TASK PROMPT:
Your task is to copy the lines of the data below from the line holding "match literal false" through the line holding "address : string", inclusive, exactly and with nothing added.

━━ GIVEN DATA

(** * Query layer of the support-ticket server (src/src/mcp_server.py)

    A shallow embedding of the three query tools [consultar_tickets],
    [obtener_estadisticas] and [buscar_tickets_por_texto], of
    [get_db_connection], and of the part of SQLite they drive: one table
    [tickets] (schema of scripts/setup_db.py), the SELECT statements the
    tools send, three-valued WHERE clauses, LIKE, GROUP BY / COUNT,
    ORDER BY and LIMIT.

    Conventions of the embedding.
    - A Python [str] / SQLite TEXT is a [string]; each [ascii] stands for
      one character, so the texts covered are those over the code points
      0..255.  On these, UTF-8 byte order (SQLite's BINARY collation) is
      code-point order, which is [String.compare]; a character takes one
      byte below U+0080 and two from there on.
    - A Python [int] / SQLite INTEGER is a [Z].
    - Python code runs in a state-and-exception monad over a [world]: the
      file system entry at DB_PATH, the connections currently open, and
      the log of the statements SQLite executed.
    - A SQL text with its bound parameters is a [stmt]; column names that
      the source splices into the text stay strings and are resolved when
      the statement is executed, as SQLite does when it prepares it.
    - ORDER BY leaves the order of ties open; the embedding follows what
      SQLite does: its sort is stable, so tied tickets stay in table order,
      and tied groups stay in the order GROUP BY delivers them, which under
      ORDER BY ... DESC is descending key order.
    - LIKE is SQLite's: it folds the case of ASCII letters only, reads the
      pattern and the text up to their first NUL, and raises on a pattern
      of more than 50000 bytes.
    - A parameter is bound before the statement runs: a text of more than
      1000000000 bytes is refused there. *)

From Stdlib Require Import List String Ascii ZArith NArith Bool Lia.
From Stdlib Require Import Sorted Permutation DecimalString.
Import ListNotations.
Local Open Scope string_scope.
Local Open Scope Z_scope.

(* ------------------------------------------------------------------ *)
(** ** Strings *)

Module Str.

━━━━
━━ GIVEN DATA

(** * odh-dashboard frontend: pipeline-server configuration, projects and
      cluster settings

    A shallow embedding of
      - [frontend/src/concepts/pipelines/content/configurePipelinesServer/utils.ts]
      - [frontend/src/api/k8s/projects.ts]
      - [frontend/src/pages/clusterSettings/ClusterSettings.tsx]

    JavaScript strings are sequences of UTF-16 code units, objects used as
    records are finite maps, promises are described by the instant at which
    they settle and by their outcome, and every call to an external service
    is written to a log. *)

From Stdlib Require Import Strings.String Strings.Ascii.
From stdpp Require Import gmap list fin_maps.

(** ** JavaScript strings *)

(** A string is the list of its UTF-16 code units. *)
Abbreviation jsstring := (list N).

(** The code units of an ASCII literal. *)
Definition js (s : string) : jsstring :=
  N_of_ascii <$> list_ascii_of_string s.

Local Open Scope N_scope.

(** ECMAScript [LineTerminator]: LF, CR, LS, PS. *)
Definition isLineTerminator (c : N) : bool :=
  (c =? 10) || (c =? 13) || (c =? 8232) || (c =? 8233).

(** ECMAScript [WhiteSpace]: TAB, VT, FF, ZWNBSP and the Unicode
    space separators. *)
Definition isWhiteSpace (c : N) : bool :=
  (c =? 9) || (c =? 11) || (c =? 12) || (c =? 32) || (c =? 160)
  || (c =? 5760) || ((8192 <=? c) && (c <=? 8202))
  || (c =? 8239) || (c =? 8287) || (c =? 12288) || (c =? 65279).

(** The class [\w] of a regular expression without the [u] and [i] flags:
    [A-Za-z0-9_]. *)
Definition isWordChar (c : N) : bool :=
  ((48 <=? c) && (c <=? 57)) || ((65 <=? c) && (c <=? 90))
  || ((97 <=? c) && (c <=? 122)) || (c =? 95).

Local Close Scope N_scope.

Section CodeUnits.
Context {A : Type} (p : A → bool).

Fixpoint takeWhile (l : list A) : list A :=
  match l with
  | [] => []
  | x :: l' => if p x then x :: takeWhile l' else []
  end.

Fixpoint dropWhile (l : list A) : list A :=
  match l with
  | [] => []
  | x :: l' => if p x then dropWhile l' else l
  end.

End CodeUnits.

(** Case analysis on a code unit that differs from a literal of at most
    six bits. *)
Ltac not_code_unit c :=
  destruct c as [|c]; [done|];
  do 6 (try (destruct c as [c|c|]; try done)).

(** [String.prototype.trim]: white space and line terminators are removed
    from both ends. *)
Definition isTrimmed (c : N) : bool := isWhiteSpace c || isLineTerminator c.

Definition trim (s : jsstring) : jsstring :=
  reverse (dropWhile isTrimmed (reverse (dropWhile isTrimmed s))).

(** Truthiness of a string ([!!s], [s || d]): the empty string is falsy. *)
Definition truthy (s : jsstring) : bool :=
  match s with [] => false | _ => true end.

━━━━
━━ GIVEN DATA

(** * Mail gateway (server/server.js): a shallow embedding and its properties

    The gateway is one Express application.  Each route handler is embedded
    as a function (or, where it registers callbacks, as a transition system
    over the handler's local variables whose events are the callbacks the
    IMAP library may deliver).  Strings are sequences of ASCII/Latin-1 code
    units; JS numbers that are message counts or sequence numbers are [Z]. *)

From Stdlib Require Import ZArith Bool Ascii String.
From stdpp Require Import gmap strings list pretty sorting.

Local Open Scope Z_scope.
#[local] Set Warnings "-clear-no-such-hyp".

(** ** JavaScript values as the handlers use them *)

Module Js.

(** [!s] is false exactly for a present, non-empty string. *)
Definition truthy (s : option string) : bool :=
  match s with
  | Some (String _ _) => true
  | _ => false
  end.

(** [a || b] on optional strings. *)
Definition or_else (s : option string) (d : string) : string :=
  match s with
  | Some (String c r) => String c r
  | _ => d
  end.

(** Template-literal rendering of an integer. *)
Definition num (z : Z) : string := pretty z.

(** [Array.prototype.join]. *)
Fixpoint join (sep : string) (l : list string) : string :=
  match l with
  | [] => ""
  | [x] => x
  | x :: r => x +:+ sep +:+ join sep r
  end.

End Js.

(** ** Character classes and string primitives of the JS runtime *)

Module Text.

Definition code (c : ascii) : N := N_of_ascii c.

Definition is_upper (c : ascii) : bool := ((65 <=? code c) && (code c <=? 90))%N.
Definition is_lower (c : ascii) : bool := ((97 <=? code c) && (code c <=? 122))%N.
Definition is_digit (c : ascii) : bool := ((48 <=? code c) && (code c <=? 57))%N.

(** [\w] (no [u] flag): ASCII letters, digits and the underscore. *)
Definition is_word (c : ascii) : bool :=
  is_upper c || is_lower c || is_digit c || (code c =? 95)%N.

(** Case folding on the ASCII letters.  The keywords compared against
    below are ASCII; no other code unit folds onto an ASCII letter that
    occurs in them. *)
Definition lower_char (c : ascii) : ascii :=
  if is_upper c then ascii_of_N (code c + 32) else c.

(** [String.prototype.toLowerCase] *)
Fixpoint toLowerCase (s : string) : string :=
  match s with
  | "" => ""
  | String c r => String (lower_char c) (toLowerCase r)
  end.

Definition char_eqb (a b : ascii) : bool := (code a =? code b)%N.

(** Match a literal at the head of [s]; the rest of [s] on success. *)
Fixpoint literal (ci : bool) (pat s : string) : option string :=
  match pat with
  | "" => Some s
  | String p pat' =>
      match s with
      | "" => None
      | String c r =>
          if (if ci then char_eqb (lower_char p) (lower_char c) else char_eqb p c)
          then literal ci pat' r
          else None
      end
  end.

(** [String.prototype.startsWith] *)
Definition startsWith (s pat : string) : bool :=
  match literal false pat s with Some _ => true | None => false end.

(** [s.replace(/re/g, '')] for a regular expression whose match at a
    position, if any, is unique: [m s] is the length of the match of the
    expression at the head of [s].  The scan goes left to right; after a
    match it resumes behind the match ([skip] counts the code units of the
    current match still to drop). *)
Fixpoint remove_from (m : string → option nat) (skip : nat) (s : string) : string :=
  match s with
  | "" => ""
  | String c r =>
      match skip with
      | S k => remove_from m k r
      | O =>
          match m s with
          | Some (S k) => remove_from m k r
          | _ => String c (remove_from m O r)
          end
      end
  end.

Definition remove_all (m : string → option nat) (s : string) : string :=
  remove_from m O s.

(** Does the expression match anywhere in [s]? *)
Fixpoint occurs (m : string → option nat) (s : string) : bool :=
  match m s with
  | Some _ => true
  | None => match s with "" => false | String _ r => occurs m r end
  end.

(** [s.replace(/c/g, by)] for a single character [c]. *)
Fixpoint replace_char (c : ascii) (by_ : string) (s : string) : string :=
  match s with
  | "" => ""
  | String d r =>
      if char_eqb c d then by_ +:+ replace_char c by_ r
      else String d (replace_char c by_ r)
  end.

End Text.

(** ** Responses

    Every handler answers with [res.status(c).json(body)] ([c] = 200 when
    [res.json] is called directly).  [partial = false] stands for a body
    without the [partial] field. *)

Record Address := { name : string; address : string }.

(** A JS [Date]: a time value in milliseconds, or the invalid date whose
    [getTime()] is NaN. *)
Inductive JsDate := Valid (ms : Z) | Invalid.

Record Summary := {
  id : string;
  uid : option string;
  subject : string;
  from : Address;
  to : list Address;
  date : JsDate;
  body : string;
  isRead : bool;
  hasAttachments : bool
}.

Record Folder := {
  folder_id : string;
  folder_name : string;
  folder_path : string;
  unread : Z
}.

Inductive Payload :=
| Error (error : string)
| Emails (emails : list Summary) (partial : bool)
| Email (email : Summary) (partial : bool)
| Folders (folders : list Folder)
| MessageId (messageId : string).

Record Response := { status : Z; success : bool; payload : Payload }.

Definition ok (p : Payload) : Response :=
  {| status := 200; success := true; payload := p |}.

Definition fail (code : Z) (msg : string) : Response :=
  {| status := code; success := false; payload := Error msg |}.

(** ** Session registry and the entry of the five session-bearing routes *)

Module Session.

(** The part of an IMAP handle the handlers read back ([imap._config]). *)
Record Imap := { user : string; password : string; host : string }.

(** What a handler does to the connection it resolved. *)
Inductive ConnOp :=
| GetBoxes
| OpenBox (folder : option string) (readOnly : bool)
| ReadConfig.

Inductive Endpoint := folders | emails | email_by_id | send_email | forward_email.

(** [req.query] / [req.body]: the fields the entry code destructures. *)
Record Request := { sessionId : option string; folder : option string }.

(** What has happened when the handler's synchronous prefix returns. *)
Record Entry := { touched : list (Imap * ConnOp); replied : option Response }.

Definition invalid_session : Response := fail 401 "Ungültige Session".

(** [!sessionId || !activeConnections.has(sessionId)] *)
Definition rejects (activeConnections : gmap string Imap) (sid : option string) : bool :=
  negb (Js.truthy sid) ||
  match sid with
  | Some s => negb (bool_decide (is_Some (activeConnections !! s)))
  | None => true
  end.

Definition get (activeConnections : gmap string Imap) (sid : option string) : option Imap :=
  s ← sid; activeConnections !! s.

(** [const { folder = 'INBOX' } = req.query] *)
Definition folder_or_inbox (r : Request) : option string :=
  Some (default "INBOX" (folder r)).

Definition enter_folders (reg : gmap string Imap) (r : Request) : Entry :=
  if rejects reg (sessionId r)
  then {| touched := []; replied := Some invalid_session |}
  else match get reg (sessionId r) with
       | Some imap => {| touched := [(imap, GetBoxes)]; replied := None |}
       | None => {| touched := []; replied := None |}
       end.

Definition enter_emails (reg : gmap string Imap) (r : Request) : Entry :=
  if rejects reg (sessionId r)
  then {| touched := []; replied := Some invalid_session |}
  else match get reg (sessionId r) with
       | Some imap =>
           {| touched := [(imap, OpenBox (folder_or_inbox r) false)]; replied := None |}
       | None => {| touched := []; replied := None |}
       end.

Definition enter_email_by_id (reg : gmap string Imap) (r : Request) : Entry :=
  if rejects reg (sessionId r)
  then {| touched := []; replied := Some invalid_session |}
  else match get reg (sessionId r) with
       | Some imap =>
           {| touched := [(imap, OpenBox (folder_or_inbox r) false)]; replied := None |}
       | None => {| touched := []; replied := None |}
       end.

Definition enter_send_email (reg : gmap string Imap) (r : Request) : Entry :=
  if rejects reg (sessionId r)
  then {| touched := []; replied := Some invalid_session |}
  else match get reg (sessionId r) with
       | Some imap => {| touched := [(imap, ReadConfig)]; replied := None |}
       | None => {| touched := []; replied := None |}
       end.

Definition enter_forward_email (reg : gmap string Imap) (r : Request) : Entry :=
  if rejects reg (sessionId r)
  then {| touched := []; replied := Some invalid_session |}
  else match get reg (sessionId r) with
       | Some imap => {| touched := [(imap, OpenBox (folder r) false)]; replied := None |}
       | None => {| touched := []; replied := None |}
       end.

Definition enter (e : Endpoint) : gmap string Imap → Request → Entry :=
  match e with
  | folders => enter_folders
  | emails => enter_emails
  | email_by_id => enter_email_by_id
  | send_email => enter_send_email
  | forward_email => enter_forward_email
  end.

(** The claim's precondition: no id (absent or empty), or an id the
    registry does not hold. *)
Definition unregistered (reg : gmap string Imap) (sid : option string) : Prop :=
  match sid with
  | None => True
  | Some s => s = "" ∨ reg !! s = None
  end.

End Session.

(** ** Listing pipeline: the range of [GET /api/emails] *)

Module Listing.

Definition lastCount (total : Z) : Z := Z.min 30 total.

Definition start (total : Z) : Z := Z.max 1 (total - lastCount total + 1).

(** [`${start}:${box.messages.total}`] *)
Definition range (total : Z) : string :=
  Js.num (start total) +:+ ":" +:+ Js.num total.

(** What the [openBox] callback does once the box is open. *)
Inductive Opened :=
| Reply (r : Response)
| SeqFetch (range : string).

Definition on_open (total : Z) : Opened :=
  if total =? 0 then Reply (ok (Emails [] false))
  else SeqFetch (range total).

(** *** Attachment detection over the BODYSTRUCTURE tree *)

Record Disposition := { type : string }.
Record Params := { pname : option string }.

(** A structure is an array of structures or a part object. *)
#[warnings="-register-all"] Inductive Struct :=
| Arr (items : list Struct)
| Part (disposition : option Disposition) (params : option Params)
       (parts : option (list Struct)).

━━━━

TASK RESULT:
  match literal false pat s with Some _ => true | None => false end.

(** [s.replace(/re/g, '')] for a regular expression whose match at a
    position, if any, is unique: [m s] is the length of the match of the
    expression at the head of [s].  The scan goes left to right; after a
    match it resumes behind the match ([skip] counts the code units of the
    current match still to drop). *)
Fixpoint remove_from (m : string → option nat) (skip : nat) (s : string) : string :=
  match s with
  | "" => ""
  | String c r =>
      match skip with
      | S k => remove_from m k r
      | O =>
          match m s with
          | Some (S k) => remove_from m k r
          | _ => String c (remove_from m O r)
          end
      end
  end.

Definition remove_all (m : string → option nat) (s : string) : string :=
  remove_from m O s.

(** Does the expression match anywhere in [s]? *)
Fixpoint occurs (m : string → option nat) (s : string) : bool :=
  match m s with
  | Some _ => true
  | None => match s with "" => false | String _ r => occurs m r end
  end.

(** [s.replace(/c/g, by)] for a single character [c]. *)
Fixpoint replace_char (c : ascii) (by_ : string) (s : string) : string :=
  match s with
  | "" => ""
  | String d r =>
      if char_eqb c d then by_ +:+ replace_char c by_ r
      else String d (replace_char c by_ r)
  end.

End Text.

(** ** Responses

    Every handler answers with [res.status(c).json(body)] ([c] = 200 when
    [res.json] is called directly).  [partial = false] stands for a body
    without the [partial] field. *)

Record Address := { name : string; address : string }.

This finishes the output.